Stored data entries
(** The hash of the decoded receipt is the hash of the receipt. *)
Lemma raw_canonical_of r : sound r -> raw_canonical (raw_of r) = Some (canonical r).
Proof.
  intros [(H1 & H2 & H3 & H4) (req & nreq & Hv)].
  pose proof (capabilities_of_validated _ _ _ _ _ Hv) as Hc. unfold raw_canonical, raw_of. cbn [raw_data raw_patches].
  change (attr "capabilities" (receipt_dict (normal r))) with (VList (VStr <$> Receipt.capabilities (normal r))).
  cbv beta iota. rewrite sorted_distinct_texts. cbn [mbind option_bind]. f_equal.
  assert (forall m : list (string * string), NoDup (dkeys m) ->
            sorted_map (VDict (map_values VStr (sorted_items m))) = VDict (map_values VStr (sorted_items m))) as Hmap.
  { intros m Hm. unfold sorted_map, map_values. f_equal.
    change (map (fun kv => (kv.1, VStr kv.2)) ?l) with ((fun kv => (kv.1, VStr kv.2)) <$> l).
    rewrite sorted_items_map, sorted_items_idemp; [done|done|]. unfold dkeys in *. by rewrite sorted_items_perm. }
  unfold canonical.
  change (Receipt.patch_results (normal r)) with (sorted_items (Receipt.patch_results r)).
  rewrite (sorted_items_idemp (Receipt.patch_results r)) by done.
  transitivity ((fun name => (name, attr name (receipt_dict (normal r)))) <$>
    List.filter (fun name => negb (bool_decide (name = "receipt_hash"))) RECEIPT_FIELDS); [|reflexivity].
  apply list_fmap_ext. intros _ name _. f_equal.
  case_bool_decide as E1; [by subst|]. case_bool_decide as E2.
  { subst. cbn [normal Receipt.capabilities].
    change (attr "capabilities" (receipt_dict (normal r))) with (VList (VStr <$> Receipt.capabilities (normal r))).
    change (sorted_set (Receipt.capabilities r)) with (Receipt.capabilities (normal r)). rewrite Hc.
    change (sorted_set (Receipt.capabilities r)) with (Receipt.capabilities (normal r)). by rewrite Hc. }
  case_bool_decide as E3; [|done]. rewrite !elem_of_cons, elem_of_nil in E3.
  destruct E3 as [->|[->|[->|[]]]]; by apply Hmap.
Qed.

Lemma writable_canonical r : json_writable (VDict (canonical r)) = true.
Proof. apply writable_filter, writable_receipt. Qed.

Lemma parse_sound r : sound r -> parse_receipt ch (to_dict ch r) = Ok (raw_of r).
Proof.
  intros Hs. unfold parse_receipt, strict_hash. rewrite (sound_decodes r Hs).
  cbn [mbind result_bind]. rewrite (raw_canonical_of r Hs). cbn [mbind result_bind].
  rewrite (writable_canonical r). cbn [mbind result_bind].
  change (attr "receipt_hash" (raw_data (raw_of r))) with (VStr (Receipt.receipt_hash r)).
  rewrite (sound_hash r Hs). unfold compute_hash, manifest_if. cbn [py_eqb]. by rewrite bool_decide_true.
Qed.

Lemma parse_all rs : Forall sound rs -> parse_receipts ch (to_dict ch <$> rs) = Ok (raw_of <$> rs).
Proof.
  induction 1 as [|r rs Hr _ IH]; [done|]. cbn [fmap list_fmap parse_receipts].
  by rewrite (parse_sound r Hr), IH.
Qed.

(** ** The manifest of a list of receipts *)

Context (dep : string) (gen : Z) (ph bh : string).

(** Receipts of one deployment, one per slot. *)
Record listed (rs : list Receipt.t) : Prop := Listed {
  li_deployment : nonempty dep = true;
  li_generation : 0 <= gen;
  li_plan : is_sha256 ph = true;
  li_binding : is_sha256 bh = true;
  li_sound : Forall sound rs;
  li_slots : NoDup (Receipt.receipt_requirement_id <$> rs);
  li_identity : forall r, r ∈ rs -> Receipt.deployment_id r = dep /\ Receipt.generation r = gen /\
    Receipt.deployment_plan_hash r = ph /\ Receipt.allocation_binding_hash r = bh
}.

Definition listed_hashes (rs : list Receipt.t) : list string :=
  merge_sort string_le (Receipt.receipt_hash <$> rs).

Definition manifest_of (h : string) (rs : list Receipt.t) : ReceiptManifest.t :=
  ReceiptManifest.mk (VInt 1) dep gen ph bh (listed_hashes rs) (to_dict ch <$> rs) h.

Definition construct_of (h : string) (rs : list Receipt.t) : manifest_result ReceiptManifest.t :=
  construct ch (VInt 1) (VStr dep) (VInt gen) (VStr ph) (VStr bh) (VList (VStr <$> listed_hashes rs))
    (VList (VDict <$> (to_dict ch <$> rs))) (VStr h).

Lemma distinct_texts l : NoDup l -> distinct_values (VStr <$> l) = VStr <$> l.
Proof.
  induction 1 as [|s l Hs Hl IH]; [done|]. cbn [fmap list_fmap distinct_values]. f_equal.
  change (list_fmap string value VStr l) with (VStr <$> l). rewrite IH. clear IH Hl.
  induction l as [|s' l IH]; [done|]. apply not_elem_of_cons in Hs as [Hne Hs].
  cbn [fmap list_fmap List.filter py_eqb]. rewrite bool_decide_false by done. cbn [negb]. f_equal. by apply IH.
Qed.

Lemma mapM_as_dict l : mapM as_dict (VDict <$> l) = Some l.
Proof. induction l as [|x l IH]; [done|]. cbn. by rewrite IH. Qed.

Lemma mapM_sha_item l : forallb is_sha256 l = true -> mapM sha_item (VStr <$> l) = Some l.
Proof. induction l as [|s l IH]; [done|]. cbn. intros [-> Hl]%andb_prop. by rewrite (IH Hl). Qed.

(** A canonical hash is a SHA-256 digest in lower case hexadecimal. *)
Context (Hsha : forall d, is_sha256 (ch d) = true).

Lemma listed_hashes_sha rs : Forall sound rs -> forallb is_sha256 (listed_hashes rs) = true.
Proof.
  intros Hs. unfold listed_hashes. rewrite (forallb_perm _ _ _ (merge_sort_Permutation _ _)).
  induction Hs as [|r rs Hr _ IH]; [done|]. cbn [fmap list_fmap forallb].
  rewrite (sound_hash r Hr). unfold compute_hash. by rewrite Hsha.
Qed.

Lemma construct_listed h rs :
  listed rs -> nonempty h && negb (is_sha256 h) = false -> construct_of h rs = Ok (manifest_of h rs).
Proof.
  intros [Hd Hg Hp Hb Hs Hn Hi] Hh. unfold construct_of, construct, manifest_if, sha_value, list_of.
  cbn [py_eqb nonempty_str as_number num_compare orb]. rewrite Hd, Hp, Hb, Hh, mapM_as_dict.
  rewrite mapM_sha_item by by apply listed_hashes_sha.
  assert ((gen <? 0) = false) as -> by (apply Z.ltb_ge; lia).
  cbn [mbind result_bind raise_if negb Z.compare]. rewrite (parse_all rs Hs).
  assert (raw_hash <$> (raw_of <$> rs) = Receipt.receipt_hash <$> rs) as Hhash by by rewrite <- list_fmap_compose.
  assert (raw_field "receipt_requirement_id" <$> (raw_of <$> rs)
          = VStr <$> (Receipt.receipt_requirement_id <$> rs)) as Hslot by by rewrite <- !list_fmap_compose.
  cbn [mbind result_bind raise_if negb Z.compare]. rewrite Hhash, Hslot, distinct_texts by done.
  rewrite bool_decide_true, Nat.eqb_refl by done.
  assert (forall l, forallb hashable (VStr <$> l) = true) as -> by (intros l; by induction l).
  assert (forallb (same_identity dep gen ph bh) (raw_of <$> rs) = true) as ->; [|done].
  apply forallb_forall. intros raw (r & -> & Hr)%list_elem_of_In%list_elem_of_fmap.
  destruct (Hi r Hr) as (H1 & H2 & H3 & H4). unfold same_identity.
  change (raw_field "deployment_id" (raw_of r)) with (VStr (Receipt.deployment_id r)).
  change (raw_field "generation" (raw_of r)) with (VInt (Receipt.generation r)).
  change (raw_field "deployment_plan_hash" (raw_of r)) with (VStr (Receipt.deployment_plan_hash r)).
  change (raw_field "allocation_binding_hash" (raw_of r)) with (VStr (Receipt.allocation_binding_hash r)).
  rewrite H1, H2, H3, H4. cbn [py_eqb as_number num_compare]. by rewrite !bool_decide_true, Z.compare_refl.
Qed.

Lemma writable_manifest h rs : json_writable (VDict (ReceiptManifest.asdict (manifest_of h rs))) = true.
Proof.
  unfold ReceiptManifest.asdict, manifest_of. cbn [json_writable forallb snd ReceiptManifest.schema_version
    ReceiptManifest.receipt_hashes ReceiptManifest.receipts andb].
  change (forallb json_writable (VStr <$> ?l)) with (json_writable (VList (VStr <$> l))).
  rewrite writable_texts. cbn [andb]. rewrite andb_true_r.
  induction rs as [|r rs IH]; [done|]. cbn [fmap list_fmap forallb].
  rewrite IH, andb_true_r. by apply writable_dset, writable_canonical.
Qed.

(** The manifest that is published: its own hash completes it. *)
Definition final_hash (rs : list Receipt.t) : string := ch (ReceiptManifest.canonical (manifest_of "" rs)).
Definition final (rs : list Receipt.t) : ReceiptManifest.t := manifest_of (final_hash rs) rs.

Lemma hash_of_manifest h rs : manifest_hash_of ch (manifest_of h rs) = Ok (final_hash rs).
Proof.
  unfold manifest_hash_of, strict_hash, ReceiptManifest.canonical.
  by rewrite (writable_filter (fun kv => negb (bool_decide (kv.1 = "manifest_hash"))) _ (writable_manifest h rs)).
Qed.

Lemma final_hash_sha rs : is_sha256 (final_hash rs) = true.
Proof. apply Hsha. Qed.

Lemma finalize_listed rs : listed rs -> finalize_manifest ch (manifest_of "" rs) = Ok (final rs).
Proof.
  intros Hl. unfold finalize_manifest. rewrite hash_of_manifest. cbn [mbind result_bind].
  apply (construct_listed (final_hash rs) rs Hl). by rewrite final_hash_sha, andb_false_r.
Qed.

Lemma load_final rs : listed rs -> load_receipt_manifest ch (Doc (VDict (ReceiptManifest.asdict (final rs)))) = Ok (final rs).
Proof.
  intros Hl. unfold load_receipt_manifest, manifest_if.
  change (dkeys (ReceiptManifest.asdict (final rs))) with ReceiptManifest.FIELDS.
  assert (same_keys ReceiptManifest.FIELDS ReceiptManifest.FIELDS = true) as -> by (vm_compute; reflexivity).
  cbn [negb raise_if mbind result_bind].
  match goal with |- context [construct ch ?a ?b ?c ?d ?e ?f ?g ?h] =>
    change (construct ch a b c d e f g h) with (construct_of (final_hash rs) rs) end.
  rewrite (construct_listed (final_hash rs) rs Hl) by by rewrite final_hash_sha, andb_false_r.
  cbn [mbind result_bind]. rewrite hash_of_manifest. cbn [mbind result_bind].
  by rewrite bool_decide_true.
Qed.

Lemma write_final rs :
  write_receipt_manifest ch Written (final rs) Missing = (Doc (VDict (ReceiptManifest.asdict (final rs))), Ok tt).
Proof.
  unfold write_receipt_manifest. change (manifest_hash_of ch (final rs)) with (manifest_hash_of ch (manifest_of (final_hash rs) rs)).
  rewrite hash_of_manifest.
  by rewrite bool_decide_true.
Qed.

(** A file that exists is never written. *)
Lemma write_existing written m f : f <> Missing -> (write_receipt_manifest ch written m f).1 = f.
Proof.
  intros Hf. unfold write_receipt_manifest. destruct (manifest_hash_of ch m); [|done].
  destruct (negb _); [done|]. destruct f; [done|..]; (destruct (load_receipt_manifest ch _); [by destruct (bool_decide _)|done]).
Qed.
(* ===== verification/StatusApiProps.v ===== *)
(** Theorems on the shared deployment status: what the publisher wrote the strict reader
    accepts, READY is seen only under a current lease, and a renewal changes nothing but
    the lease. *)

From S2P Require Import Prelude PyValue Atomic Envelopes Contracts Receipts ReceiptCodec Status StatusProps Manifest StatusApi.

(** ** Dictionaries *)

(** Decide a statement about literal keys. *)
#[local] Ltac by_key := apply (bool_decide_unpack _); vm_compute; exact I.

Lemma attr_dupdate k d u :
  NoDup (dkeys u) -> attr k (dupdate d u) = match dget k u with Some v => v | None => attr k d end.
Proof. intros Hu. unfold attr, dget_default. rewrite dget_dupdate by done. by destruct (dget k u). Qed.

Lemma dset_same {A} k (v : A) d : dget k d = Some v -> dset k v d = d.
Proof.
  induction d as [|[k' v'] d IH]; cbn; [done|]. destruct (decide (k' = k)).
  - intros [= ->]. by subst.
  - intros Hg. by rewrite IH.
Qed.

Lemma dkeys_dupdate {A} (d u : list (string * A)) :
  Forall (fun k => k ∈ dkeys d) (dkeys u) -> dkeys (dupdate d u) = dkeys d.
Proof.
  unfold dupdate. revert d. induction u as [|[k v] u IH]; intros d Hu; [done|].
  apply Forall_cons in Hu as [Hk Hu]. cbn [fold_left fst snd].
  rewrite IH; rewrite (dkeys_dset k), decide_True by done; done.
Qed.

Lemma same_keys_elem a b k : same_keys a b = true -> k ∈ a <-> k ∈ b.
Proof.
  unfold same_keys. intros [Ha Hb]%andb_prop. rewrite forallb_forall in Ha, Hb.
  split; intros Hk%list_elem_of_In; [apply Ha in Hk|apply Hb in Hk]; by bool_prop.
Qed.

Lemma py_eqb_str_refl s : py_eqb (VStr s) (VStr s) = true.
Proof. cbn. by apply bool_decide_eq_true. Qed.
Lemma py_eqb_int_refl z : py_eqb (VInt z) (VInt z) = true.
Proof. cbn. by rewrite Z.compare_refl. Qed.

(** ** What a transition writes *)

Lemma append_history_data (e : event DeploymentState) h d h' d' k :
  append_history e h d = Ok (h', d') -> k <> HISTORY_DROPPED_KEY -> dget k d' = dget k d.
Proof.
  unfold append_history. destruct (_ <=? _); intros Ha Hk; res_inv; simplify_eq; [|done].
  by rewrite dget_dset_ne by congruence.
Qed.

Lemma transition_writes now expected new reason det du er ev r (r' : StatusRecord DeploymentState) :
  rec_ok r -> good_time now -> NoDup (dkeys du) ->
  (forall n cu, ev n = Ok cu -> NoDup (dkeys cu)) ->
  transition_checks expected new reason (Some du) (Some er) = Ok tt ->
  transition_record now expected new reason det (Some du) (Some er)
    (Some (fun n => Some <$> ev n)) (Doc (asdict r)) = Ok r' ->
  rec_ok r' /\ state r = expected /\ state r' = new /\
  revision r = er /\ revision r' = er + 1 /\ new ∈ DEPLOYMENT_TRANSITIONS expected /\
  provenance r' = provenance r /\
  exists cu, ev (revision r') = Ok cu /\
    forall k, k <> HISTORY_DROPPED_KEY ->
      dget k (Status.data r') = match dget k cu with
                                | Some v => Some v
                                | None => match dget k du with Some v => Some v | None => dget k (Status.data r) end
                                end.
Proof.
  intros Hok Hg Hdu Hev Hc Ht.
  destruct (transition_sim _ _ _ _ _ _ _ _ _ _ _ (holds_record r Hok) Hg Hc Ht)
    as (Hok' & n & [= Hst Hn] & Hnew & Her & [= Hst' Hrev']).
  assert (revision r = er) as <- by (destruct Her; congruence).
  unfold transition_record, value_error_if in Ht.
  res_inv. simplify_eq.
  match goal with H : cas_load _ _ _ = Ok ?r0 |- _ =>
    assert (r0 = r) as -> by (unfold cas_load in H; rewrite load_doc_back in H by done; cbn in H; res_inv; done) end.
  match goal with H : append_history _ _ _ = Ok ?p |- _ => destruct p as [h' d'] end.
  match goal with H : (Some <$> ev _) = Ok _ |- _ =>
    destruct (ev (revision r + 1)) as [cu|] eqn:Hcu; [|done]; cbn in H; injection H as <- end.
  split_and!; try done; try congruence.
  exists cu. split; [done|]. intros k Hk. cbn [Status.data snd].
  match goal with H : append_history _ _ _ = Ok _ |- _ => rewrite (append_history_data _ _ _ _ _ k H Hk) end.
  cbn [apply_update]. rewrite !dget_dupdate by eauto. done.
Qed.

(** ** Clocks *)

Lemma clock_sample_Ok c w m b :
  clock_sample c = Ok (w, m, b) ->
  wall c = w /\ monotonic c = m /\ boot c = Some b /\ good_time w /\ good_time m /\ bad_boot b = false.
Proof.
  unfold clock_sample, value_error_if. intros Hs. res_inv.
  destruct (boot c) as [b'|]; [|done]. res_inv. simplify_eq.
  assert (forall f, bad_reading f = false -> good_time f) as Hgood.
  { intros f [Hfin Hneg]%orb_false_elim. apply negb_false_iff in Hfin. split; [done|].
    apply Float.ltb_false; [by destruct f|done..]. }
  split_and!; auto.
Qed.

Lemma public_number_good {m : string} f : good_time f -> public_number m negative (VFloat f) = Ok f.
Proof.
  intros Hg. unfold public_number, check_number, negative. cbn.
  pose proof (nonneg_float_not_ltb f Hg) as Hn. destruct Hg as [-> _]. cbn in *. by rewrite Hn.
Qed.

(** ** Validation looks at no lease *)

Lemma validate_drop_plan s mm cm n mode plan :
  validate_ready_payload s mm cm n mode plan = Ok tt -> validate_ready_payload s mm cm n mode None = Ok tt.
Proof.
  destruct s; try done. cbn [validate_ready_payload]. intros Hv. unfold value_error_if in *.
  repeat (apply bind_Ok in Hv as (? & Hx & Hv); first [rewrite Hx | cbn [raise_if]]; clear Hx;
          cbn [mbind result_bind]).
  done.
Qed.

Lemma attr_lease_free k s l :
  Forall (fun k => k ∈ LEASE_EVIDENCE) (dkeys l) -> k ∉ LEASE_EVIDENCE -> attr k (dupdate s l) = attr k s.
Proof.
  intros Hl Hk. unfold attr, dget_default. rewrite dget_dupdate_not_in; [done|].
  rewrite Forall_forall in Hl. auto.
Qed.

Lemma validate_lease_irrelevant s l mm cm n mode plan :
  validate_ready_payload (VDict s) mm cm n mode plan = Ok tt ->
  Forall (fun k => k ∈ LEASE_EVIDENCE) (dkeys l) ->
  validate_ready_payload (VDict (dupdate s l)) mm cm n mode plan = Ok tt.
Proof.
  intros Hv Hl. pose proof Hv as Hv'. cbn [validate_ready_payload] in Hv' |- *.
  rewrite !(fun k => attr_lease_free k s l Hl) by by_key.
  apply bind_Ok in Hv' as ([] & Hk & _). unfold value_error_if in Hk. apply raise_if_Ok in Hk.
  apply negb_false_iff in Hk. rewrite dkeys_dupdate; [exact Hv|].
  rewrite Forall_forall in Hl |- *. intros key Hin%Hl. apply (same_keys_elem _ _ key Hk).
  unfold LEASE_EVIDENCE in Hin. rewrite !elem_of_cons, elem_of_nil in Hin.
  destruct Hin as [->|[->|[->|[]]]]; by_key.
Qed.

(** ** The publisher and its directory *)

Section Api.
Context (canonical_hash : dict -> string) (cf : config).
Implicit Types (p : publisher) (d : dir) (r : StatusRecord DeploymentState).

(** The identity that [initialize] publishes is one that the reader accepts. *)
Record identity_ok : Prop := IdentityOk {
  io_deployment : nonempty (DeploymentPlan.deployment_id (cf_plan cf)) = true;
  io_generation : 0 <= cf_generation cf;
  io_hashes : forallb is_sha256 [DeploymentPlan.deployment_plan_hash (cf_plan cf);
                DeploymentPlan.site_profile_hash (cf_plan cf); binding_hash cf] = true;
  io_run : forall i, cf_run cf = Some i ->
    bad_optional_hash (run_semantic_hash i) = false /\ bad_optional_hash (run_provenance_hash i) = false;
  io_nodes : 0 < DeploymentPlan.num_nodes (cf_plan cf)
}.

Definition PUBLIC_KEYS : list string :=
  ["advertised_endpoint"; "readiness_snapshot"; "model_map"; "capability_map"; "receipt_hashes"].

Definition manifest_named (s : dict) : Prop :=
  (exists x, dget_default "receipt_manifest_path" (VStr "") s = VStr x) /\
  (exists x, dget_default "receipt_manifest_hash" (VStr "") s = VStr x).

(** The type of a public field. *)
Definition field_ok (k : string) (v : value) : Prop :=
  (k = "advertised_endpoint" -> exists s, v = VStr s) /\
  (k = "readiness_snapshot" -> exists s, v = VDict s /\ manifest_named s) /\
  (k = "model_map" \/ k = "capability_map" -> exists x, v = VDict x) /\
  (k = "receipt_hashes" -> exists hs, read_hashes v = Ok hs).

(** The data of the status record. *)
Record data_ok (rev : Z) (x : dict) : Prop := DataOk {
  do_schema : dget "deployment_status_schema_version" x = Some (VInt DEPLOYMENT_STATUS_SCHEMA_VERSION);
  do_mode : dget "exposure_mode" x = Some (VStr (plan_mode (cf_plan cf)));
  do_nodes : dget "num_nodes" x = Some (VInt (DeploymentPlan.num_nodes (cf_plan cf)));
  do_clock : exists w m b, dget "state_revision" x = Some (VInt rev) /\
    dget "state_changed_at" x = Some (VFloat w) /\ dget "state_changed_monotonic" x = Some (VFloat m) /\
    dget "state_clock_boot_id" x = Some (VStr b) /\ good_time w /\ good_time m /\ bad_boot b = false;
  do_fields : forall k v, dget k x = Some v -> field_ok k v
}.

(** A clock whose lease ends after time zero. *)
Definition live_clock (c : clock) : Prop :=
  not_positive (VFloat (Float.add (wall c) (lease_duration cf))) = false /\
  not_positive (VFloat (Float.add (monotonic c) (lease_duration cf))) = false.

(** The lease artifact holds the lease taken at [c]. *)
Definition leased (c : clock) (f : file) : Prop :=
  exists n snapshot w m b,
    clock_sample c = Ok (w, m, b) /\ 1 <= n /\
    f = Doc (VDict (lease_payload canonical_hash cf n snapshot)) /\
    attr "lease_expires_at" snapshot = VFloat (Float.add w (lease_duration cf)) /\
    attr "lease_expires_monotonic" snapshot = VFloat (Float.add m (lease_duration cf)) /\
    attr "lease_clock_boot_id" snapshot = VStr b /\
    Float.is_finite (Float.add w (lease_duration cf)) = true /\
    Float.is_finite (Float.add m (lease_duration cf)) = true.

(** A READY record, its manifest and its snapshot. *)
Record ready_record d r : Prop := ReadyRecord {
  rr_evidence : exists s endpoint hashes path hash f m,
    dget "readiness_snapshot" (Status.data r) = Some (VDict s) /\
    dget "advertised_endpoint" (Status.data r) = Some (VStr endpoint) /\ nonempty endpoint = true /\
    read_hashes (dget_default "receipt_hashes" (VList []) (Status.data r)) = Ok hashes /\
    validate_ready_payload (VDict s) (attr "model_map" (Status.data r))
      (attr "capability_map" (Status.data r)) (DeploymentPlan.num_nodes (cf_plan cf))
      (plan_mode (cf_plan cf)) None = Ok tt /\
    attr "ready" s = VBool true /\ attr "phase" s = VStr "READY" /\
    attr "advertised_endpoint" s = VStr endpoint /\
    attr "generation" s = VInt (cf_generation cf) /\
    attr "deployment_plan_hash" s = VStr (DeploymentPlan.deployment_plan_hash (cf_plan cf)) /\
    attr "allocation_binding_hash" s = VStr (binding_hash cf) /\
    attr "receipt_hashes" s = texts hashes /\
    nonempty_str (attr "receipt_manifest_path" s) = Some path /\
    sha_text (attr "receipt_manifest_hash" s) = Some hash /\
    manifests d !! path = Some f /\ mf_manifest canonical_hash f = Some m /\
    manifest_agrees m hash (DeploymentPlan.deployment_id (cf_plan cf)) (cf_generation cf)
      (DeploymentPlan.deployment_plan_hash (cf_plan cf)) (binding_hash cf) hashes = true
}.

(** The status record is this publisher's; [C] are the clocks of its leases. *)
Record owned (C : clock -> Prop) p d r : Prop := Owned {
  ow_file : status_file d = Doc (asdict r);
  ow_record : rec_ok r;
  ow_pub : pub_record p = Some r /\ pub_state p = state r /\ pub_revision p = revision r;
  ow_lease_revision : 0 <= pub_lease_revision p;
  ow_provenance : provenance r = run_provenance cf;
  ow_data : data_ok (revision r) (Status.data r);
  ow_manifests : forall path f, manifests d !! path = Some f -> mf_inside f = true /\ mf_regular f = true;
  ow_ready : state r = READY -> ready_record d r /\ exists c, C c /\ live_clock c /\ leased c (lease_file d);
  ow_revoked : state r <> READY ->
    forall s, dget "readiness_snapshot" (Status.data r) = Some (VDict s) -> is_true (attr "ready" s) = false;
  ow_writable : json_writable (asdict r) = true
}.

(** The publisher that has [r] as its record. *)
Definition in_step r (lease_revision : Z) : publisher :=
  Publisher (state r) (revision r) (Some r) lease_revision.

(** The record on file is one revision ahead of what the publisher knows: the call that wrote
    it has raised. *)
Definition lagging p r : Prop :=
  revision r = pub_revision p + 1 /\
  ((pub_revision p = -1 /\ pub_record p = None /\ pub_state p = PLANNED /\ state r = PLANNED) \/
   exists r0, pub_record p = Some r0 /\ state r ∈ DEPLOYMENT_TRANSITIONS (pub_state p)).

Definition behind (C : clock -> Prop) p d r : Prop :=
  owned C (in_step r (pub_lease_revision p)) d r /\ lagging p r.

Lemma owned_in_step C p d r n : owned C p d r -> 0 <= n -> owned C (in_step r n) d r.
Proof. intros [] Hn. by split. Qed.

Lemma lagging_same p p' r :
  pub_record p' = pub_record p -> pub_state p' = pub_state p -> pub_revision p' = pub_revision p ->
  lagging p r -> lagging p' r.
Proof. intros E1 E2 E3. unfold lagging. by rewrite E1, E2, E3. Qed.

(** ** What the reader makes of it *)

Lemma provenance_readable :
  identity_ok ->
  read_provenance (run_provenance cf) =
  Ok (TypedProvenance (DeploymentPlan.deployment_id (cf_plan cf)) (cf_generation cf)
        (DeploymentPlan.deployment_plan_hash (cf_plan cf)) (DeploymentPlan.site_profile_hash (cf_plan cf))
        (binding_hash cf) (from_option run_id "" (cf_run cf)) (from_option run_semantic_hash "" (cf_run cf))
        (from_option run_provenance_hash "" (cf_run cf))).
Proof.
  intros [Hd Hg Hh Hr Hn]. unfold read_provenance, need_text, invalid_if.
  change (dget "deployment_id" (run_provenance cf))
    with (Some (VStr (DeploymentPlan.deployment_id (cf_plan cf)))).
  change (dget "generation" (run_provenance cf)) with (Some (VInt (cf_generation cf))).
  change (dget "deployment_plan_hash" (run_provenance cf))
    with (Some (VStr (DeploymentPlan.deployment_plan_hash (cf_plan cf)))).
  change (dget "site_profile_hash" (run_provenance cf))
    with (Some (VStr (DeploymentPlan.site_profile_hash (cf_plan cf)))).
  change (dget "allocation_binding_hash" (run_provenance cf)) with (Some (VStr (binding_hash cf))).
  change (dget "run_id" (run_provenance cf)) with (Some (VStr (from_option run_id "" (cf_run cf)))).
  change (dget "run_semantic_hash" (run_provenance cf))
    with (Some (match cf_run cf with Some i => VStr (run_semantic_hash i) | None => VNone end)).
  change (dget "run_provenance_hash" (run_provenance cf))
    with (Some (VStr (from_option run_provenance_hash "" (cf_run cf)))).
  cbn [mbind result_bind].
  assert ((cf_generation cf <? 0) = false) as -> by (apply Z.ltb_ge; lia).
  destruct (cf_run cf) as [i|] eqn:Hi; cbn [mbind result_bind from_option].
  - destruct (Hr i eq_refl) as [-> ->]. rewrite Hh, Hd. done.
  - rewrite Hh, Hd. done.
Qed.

▶ **Exercise directions**
Check every line of the records, and copy the ones that hold the word "congruence".

▶ **Your solution**
  by rewrite dget_dset_ne by congruence.
  assert (revision r = er) as <- by (destruct Her; congruence).
  split_and!; try done; try congruence.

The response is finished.